PROBLEM.
Answer with a single number: the count of lines below that hold "rest".

(Collected data)
Lemma X4_decode_other_quote_witness :
  (fun _ : bytes => @None QuoteV4) (slice_bytes long_quote_mem long_quote)
  = None
  /\ (fun _ : bytes => Some OtherQuote) (slice_bytes long_quote_mem long_quote)
     = Some OtherQuote
  /\ result (decode (fun _ => None) (fun _ => Some OtherQuote) (fun _ => None)
               enc_header_ok enc_body_ok hash_stub ecdsa_accepts
               long_quote_mem long_quote)
     = Done tt.
Proof.
  split; [reflexivity |]. split; [reflexivity |].
  rewrite (X4_decode_other_quote (fun _ => None) (fun _ => Some OtherQuote)
             (fun _ => None) enc_header_ok enc_body_ok hash_stub ecdsa_accepts
             long_quote_mem long_quote eq_refl eq_refl).
  vm_compute. reflexivity.
Defined.

(** X5: the library's verification of a raw quote decides nothing but
    two lines of warning: after the call and the warning, if any, the run
    is the same whatever the verification returned. *)
Theorem X5_verification_only_warns :
  forall (m : Mem) (quoteData : Slice),
  exists rest outcome,
    forall verify : bytes -> option string,
      extractFromRawQuote verify m quoteData
      = (Lib (Call_verify_RawTdxQuote (slice_bytes m quoteData))
         :: verification_warning (verify (slice_bytes m quoteData)) ++ rest,
         outcome).
Proof.
  intros m s.
  set (tail := r <- extractTDReportFromRawQuote s ;;
               match r with
               | inr err =>
                   log_Fatal ("Failed to extract TD Report from raw quote: "
                              ++ Error err)%string
               | inl tdReport => printRTMRValues m tdReport
               end).
  exists (trace tail), (result tail). intros verify.
  unfold extractFromRawQuote. fold tail.
  destruct (verify (slice_bytes m s)) as [e |];
    unfold call, print, println, emit, ret, bind, verification_warning;
    destruct tail; reflexivity.
Qed.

TASK RESPONSE.
2